In 1995, social psychologist Barry Staw and colleague Ha Hoang looked at escalation of commitment and quitting following one of the common, high-stakes decisions made by expert sports executives: The NBA draft. Did a basketball player’s draft order affect later decisions – independent of their on-court performance – on their playing time, likelihood of being traded, and career length?

They analyzed players and their draft order in the 1980–1986 NBA drafts, nine measures of player performance, minutes of playing time for five seasons, career length, and whether a player was traded.

It turned out that draft order did have an independent effect on future playing time and roster decisions. “Results showed that teams granted more playing time to their most highly drafted players and retained them longer, even after controlling for players’ on-court performance, injuries, trade status, and position played.”
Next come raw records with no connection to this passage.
(** A length-prefixed tail after a header: what the variable-size codecs share. *)
Lemma tail_decode (hdr b : bytes) (limit : Z) : limit <= kDaemonIpcMaxPayloadSize →
  Forall is_byte (hdr ++ b) → (4 <= length b)%nat →
  (limit <? readU32 b) || negb (size (hdr ++ b) =? wrap32 (size hdr + 4 + readU32 b)) = false →
  size hdr <= 100 →
  size (drop 4 b) <= limit ∧ take (Z.to_nat (readU32 b)) (drop 4 b) = drop 4 b ∧
  b = writeU32 (wrap32 (size (drop 4 b))) ++ drop 4 b.
Proof.
  unfold kDaemonIpcMaxPayloadSize. intros Hlim Hb Hl Hc Hh. pose proof (size_nonneg hdr).
  apply Forall_app in Hb as [_ Hb]. destruct b as [|x [|y [|z [|t b]]]]; cbn in Hl; try lia.
  rewrite !Forall_cons in Hb. destruct Hb as (?&?&?&?&Hb).
  apply orb_false_iff in Hc as [Hc1 Hc2]. apply Z.ltb_ge in Hc1.
  apply negb_false_iff in Hc2. apply Z.eqb_eq in Hc2.
  assert (readU32 (x :: y :: z :: t :: b) = readU32 [x; y; z; t]) as Hr by (apply (readU32_app [_;_;_;_]); cbn; lia).
  assert (0 <= readU32 [x; y; z; t] < 2 ^ 32) as Hrange.
  { apply readU32_range; [|cbn; lia]. rewrite !Forall_cons. split_and!; done || constructor. }
  rewrite Hr in *. cbn [drop]. change (drop 0 b) with b.
  unfold wrap32 in Hc2. rewrite Z.mod_small in Hc2 by lia. rewrite size_app in Hc2.
  assert (size b = readU32 [x; y; z; t]) as Hsb by (unfold size in *; cbn [length] in Hc2; lia).
  split; [lia|]. split; [rewrite <- Hsb; unfold size; rewrite Nat2Z.id; by apply take_ge|].
  unfold wrap32. rewrite Z.mod_small, Hsb, writeU32_readU32 by (done || lia). done.
Qed.

Lemma tail_encode (hdr tail : bytes) (limit : Z) : limit <= kDaemonIpcMaxPayloadSize →
  size tail <= limit → size hdr <= 100 →
  let b := writeU32 (wrap32 (size tail)) ++ tail in
  readU32 b = size tail ∧
  (limit <? readU32 b) || negb (size (hdr ++ b) =? wrap32 (size hdr + 4 + readU32 b)) = false.
Proof.
  intros Hlim Ht Hh b. unfold kDaemonIpcMaxPayloadSize in Hlim. pose proof (size_nonneg tail). pose proof (size_nonneg hdr).
  assert (wrap32 (size tail) = size tail) as Hw by (apply Z.mod_small; lia).
  assert (readU32 b = size tail) as Hr by (unfold b; rewrite Hw; apply readU32_writeU32; lia).
  split; [done|]. rewrite Hr. apply orb_false_iff. split; [by apply Z.ltb_ge|].
  apply negb_false_iff, Z.eqb_eq. unfold b. rewrite !size_app. change (size (writeU32 _)) with 4.
  unfold wrap32. rewrite Z.mod_small; lia.
Qed.

Definition ack_ok (p : DaemonIpcHandshakeAckPayload) : Prop :=
  is_u16 (serverProtocolVersion p) ∧ is_u16 (maxSessions p) ∧
  size (string_bytes (buildVersion p)) <= kDaemonIpcMaxPayloadSize.
Definition error_ok (p : DaemonIpcErrorPayload) : Prop :=
  is_u32 (ecode p) ∧ size (string_bytes (message p)) <= kDaemonIpcMaxPayloadSize.
Definition data_ok (p : DaemonIpcSessionDataPayload) : Prop :=
  Forall is_byte (data p) ∧ size (data p) <= kDaemonIpcMaxSessionDataSize.

Lemma handshake_ack_codec : exact_codec encodeHandshakeAckPayload decodeHandshakeAckPayload ack_ok.
Proof.
  intros b a Hb. unfold decodeHandshakeAckPayload. split.
  - destruct (Z.ltb_spec (size b) 8) as [|Hs]; [done|].
    destruct b as [|x [|y [|z [|t b]]]]; unfold size in Hs; cbn in Hs; try lia.
    cbn [drop]. change (drop 0 b) with b.
    destruct (_ || _) eqn:Hc; [done|]. intros [= <-].
    destruct (tail_decode [x; y; z; t] b kDaemonIpcMaxPayloadSize ltac:(done) Hb ltac:(lia) Hc ltac:(unfold size; cbn; lia))
      as (H1 & H2 & H3).
    rewrite !Forall_cons in Hb. destruct Hb as (?&?&?&?&Hb).
    assert (∀ x y, is_byte x → is_byte y → is_u16 (readU16 [x; y])) as Hu.
    { intros. apply readU16_range; [|cbn; lia]. rewrite !Forall_cons. split_and!; done || constructor. }
    rewrite H2. unfold ack_ok, encodeHandshakeAckPayload. cbn [serverProtocolVersion maxSessions buildVersion].
    rewrite string_bytes_string by (by apply Forall_drop).
    assert (readU16 (x :: y :: z :: t :: b) = readU16 [x; y]) as -> by (apply (readU16_app [x; y]); cbn; lia).
    assert (readU16 (z :: t :: b) = readU16 [z; t]) as -> by (apply (readU16_app [z; t]); cbn; lia).
    split; [split_and!; auto|]. rewrite !writeU16_readU16 by done. cbn [app]. by rewrite <- H3.
  - intros [(H1 & H2 & H3) ->]. unfold encodeHandshakeAckPayload. set (text := string_bytes (buildVersion a)) in *.
    destruct (tail_encode (writeU16 (serverProtocolVersion a) ++ writeU16 (maxSessions a)) text
      kDaemonIpcMaxPayloadSize ltac:(done) H3 ltac:(unfold size; cbn; lia)) as [Hr Hc].
    set (tl := writeU32 (wrap32 (size text)) ++ text) in *.
    rewrite <- app_assoc in Hc.
    rewrite (proj2 (Z.ltb_ge _ _)) by
      (unfold tl; rewrite !size_app; change (size (writeU16 ?v)) with 2; change (size (writeU32 ?v)) with 4;
       pose proof (size_nonneg text); lia).
    change (drop 4 (writeU16 (serverProtocolVersion a) ++ writeU16 (maxSessions a) ++ tl)) with tl.
    change (size (writeU16 (serverProtocolVersion a) ++ writeU16 (maxSessions a)) + 4) with 8 in Hc.
    rewrite Hc, Hr. f_equal.
    rewrite readU16_writeU16 by done.
    change (drop 2 _) with (writeU16 (maxSessions a) ++ tl). rewrite readU16_writeU16 by done.
    change (drop 8 _) with text. unfold size. rewrite Nat2Z.id, take_ge by done.
    unfold text. rewrite bytes_string_bytes. by destruct a.
Qed.

Lemma error_codec : exact_codec encodeErrorPayload decodeErrorPayload error_ok.
Proof.
  intros b a Hb. unfold decodeErrorPayload. split.
  - destruct (Z.ltb_spec (size b) 8) as [|Hs]; [done|].
    destruct b as [|x [|y [|z [|t b]]]]; unfold size in Hs; cbn in Hs; try lia.
    cbn [drop]. change (drop 0 b) with b.
    destruct (_ || _) eqn:Hc; [done|]. intros [= <-].
    destruct (tail_decode [x; y; z; t] b kDaemonIpcMaxPayloadSize ltac:(done) Hb ltac:(lia) Hc ltac:(unfold size; cbn; lia))
      as (H1 & H2 & H3).
    rewrite !Forall_cons in Hb. destruct Hb as (?&?&?&?&Hb).
    rewrite H2. unfold error_ok, encodeErrorPayload. cbn [ecode message].
    rewrite string_bytes_string by (by apply Forall_drop).
    assert (readU32 (x :: y :: z :: t :: b) = readU32 [x; y; z; t]) as -> by (apply (readU32_app [_; _; _; _]); cbn; lia).
    split; [split; [|done]; apply readU32_range; [rewrite !Forall_cons; split_and!; done || constructor|cbn; lia]|].
    rewrite writeU32_readU32 by done. cbn [app]. by rewrite <- H3.
  - intros [(H1 & H3) ->]. unfold encodeErrorPayload. set (text := string_bytes (message a)) in *.
    destruct (tail_encode (writeU32 (ecode a)) text kDaemonIpcMaxPayloadSize ltac:(done) H3 ltac:(unfold size; cbn; lia)) as [Hr Hc].
    set (tl := writeU32 (wrap32 (size text)) ++ text) in *.
    rewrite (proj2 (Z.ltb_ge _ _)) by
      (unfold tl; rewrite !size_app; change (size (writeU32 ?v)) with 4; pose proof (size_nonneg text); lia).
    change (drop 4 (writeU32 (ecode a) ++ tl)) with tl. change (size (writeU32 (ecode a)) + 4) with 8 in Hc.
    rewrite Hc, Hr. f_equal. rewrite readU32_writeU32 by done.
    change (drop 8 _) with text. unfold size. rewrite Nat2Z.id, take_ge by done.
    unfold text. rewrite bytes_string_bytes. by destruct a.
Qed.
This is where you can clearly see the effect of cognitive errors like the sunk cost fallacy. Spending a high draft pick to acquire a player burns a valuable, limited resource. Benching or trading or releasing such a player, despite performance data justifying it, feels tantamount to wasting that resource, so those players get a lot more chances than players drafted lower who are playing as well or better.

These findings can’t be dismissed as a relic of the pre-Moneyball era. Economist Quinn Keefer has conducted several field studies since the mid-2010’s on the effects of draft order and player compensation on playing time in the NFL and the NBA. Although the effect sizes were diminished, they were still significant, replicating the original findings from the 1980’s and 1990’s.

This begs the question: If pro sports teams, with their armies of analysts and constant pressure to win, are making this error, what’s happening in our everyday lives? What relationships are we staying in too long? What employees are we holding onto that we should be laying off? What jobs are we staying in that we should be walking away from? What beliefs do we cling to that we should have updated long ago? What marathons are we continuing to run with a broken leg?


What makes quitting so hard is that, if we quit, we fear that we will have failed and wasted our time, effort, or money. When we worry that quitting means failing, what exactly are we failing at? If we quit something that’s no longer worth pursuing, that’s not a failure. That’s a success. We need to start thinking about waste as a forward-looking problem, not a backward-looking one. That means realizing that spending another minute or another dollar or another bit of effort on something that is no longer worthwhile is the real waste.

We need to redefine failure. We need to redefine waste. But ultimately, we need to rehabilitate the very idea of quitting.

Contrary to popular belief, winners quit a lot. That’s how they win.